◆ Instructions to follow
From the records below, copy out exactly the lines from the one containing "(** The address" to the one containing "let! (built, space)", both included. Add nothing else.

◆ Saved entries
>>>

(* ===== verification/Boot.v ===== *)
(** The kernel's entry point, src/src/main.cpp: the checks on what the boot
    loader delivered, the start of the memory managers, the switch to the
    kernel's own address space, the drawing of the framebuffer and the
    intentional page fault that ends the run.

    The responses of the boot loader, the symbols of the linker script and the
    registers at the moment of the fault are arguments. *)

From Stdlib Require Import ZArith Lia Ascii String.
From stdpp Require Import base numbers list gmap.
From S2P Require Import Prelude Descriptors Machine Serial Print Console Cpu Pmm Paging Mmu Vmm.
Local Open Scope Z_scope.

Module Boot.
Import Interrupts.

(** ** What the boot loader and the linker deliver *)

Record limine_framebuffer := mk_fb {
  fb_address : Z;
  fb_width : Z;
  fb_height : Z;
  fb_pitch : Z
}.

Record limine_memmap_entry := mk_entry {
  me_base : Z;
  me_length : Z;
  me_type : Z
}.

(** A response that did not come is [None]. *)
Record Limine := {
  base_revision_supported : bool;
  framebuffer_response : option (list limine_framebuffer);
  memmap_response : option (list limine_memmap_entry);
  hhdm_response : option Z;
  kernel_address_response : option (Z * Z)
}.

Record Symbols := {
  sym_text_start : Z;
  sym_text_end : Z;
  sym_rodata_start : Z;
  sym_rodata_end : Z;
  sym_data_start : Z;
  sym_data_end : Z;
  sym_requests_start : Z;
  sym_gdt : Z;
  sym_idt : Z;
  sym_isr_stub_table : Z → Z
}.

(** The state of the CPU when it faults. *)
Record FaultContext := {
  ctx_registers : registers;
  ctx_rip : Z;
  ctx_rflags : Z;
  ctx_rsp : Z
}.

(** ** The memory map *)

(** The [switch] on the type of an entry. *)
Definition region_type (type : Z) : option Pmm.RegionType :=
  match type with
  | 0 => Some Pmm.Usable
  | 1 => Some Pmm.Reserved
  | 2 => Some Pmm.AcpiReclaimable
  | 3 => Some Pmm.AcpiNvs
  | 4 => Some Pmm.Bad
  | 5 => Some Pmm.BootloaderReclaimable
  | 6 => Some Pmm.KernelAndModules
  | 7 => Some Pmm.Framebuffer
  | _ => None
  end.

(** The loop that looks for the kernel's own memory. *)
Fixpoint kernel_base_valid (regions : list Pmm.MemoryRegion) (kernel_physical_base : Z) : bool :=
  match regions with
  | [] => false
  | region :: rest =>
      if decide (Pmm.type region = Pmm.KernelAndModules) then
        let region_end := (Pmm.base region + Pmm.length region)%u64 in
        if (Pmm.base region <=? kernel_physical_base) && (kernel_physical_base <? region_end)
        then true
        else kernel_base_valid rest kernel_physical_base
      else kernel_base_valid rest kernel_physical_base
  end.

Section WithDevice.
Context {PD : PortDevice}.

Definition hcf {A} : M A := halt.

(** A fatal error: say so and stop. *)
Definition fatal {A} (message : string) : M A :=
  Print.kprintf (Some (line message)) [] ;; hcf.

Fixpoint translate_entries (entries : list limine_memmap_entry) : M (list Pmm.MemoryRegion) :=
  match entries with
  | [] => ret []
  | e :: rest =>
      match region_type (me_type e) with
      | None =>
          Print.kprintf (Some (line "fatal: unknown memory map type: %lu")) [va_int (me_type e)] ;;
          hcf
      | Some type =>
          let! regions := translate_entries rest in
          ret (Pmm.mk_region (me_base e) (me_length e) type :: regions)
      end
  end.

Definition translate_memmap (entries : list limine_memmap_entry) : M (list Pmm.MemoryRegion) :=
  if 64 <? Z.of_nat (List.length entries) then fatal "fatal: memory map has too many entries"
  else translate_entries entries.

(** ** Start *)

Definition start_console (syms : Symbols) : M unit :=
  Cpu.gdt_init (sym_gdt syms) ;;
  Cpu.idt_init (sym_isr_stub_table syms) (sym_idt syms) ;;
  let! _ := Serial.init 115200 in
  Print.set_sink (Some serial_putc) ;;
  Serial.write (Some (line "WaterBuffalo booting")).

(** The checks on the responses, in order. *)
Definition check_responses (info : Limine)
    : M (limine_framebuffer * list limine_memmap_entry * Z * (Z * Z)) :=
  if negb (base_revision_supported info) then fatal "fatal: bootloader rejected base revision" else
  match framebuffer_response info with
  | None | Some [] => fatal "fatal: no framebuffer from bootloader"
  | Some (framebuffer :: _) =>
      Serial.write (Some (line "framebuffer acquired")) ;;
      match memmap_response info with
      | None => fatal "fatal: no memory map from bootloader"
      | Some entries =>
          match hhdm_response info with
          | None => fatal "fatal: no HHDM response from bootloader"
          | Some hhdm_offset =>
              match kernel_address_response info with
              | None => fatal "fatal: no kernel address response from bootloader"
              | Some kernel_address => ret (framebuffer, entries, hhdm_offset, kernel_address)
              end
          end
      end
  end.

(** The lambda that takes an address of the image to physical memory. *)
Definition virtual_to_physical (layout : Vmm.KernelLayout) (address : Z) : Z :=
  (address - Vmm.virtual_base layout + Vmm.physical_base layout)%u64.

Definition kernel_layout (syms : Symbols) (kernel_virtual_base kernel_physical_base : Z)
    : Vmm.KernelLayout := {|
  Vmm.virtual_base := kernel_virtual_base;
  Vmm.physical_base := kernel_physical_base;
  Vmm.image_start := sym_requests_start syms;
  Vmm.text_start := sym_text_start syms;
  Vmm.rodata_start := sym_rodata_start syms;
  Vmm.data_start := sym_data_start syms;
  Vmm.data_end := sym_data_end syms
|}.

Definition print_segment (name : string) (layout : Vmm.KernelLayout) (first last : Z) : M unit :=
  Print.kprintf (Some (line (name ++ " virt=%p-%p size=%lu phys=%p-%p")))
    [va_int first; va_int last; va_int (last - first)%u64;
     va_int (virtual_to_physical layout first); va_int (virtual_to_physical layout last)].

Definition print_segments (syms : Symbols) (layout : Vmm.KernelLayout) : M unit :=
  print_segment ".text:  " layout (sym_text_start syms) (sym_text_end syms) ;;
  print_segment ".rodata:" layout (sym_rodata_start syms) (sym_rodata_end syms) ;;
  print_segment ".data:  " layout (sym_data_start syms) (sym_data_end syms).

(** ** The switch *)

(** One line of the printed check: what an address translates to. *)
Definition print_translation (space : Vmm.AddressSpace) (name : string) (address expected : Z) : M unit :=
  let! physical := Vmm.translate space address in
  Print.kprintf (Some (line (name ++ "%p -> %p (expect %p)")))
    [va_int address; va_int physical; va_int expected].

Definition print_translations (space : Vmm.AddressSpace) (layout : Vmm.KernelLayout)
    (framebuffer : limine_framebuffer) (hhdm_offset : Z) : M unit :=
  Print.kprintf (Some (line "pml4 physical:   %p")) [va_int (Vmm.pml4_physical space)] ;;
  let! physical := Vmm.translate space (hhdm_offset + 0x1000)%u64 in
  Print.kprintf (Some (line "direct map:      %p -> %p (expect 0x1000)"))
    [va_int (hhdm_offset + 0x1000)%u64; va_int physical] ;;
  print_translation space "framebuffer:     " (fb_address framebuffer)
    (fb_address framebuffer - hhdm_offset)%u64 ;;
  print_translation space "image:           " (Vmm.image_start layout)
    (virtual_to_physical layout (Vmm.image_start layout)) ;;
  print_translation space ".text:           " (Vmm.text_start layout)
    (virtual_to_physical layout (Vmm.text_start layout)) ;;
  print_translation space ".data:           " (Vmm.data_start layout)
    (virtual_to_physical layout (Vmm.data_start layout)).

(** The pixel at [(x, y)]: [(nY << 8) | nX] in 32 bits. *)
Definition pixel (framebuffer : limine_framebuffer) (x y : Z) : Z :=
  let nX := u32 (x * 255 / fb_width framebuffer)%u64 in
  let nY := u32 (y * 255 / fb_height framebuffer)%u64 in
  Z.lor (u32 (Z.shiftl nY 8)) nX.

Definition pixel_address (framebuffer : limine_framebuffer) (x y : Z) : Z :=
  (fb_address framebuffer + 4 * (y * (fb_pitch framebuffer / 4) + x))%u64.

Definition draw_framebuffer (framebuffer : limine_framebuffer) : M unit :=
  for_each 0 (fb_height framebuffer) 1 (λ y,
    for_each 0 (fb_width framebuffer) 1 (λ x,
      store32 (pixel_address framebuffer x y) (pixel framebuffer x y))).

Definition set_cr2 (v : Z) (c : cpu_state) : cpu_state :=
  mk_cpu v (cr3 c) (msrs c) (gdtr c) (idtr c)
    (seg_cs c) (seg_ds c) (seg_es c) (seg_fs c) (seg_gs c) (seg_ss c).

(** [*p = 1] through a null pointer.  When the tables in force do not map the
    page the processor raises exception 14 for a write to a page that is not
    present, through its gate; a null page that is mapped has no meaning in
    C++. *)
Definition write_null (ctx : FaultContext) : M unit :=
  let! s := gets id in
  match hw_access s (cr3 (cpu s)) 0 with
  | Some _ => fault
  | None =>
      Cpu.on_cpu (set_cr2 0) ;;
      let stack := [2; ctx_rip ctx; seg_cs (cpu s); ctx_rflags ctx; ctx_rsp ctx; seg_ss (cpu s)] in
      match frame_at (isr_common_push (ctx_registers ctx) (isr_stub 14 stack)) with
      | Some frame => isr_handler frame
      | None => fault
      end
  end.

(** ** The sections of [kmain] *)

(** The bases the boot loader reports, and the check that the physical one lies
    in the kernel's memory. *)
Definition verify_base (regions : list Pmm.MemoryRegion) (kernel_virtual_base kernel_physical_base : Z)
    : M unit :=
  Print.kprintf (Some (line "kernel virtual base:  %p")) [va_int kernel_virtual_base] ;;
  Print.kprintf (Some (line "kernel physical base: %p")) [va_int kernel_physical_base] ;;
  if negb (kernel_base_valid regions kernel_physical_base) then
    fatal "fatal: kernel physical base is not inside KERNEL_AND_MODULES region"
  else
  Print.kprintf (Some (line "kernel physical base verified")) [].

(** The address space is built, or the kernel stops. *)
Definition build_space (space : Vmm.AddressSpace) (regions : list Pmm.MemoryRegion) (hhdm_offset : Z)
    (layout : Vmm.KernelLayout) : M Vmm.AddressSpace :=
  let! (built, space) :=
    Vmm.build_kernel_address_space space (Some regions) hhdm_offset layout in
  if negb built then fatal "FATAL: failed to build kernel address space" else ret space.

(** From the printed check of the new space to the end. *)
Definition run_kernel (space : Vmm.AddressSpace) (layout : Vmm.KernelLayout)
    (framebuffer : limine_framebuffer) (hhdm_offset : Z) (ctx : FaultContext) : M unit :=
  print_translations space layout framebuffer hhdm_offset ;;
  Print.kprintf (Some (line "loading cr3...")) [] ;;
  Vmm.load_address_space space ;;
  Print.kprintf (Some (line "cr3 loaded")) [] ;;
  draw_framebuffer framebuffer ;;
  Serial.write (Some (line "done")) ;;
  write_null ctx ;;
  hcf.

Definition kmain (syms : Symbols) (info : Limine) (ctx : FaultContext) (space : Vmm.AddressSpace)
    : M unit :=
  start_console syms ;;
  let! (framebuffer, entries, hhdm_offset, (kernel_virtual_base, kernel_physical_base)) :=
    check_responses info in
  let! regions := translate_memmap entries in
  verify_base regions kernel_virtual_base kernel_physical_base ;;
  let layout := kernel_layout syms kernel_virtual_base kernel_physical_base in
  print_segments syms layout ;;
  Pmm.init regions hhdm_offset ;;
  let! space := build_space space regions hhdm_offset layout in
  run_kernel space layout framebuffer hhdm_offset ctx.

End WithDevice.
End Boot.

<<<

◆ Result of this task
(** The address space is built, or the kernel stops. *)
Definition build_space (space : Vmm.AddressSpace) (regions : list Pmm.MemoryRegion) (hhdm_offset : Z)
    (layout : Vmm.KernelLayout) : M Vmm.AddressSpace :=
  let! (built, space) :=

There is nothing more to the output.